Report the count of lines below that include "repeat", without any other text.

——

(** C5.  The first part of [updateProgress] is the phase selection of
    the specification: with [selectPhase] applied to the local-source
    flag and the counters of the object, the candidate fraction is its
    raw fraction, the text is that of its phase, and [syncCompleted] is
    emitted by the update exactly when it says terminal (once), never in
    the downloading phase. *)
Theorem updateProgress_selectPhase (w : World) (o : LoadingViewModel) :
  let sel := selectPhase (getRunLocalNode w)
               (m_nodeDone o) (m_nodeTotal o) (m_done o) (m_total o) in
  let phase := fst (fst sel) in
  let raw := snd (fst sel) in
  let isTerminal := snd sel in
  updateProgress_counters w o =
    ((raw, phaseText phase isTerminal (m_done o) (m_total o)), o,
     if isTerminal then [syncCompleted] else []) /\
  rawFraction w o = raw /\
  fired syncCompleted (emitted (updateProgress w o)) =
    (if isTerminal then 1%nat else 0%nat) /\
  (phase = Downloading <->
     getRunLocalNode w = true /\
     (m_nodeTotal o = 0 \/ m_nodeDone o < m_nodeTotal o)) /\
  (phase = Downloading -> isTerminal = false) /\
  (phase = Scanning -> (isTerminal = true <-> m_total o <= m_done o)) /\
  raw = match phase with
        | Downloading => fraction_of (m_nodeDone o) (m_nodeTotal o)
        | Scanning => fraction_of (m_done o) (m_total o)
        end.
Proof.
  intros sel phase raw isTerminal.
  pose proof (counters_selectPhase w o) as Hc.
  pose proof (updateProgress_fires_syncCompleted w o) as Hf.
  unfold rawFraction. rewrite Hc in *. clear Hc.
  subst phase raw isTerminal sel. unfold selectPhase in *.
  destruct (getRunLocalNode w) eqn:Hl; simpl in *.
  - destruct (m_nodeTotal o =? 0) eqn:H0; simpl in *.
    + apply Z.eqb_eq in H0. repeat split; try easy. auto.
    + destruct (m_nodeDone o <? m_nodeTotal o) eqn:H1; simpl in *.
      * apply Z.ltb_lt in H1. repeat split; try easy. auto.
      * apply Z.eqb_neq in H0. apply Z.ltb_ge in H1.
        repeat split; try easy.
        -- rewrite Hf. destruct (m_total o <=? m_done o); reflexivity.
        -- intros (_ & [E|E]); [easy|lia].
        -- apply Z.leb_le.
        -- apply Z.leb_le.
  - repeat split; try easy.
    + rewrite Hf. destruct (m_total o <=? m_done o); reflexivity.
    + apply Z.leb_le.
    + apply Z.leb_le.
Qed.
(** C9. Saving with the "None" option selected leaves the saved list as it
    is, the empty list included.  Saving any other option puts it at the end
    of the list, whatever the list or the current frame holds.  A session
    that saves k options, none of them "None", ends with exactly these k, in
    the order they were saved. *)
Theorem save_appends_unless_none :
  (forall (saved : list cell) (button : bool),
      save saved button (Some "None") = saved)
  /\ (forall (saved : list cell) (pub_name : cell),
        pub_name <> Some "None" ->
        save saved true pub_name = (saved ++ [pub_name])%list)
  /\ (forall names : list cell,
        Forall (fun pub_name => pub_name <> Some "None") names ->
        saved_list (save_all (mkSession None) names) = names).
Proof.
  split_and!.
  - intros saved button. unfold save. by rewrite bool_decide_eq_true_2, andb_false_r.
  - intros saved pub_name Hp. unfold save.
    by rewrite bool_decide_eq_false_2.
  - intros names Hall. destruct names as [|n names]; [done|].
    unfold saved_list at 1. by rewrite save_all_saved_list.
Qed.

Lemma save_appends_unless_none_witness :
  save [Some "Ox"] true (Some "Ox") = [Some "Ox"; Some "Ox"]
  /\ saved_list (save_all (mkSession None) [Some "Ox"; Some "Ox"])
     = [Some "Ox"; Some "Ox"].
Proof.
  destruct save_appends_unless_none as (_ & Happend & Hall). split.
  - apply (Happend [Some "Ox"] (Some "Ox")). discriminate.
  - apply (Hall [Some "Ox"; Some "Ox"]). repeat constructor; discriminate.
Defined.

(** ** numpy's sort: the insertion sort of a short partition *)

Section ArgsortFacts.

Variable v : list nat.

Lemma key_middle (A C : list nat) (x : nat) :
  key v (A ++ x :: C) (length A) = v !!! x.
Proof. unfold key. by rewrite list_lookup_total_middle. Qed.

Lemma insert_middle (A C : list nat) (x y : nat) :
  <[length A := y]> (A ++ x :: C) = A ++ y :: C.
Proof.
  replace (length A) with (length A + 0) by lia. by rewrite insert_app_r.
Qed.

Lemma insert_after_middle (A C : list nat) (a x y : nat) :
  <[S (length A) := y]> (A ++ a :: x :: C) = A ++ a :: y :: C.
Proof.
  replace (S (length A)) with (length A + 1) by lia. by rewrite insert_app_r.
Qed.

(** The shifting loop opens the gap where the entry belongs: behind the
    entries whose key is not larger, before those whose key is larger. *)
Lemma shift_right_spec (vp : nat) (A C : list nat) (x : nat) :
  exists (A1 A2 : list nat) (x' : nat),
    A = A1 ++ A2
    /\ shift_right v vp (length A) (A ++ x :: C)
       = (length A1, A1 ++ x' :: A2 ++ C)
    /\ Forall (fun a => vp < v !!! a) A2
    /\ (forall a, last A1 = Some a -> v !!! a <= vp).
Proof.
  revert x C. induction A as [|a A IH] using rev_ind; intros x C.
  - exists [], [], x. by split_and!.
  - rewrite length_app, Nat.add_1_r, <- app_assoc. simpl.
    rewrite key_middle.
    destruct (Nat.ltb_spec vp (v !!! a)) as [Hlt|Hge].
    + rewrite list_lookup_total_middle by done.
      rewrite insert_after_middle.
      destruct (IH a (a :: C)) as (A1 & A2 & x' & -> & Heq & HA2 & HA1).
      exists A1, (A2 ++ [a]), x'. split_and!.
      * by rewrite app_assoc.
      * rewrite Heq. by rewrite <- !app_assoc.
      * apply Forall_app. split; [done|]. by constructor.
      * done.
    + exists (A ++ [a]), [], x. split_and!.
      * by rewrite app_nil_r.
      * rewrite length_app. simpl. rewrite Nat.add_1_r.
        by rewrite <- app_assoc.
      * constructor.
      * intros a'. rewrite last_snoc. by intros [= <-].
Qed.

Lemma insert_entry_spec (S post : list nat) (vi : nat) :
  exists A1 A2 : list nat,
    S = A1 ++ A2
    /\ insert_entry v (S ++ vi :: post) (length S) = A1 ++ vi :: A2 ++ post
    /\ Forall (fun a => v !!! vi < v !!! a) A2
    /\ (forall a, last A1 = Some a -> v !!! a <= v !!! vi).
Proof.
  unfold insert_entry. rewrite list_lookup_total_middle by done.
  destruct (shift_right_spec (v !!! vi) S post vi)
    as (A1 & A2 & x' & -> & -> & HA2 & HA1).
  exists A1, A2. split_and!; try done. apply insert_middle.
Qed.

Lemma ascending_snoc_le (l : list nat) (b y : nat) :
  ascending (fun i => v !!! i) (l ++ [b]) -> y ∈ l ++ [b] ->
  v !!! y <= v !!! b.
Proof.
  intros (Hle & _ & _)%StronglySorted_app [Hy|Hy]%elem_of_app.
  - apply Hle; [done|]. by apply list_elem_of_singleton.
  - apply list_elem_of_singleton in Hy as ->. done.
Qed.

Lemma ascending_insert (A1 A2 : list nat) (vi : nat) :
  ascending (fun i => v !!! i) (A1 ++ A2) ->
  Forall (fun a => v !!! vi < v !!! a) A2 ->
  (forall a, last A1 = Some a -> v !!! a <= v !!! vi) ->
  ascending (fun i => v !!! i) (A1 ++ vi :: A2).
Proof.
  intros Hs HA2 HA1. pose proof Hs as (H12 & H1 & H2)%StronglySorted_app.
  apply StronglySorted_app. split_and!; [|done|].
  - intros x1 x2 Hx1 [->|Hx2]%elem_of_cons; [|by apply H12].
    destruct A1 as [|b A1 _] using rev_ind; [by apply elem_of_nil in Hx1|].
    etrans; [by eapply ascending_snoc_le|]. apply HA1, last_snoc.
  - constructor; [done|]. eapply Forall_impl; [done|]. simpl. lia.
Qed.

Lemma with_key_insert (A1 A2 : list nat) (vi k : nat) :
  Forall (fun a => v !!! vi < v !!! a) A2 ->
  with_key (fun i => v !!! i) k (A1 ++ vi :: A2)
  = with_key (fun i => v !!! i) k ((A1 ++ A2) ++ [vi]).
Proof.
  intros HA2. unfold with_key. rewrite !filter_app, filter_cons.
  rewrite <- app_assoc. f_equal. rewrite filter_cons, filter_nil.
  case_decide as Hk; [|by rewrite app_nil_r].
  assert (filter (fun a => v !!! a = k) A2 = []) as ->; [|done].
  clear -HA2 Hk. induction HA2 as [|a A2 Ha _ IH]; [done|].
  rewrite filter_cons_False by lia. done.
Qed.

——

■ Expected answer:
5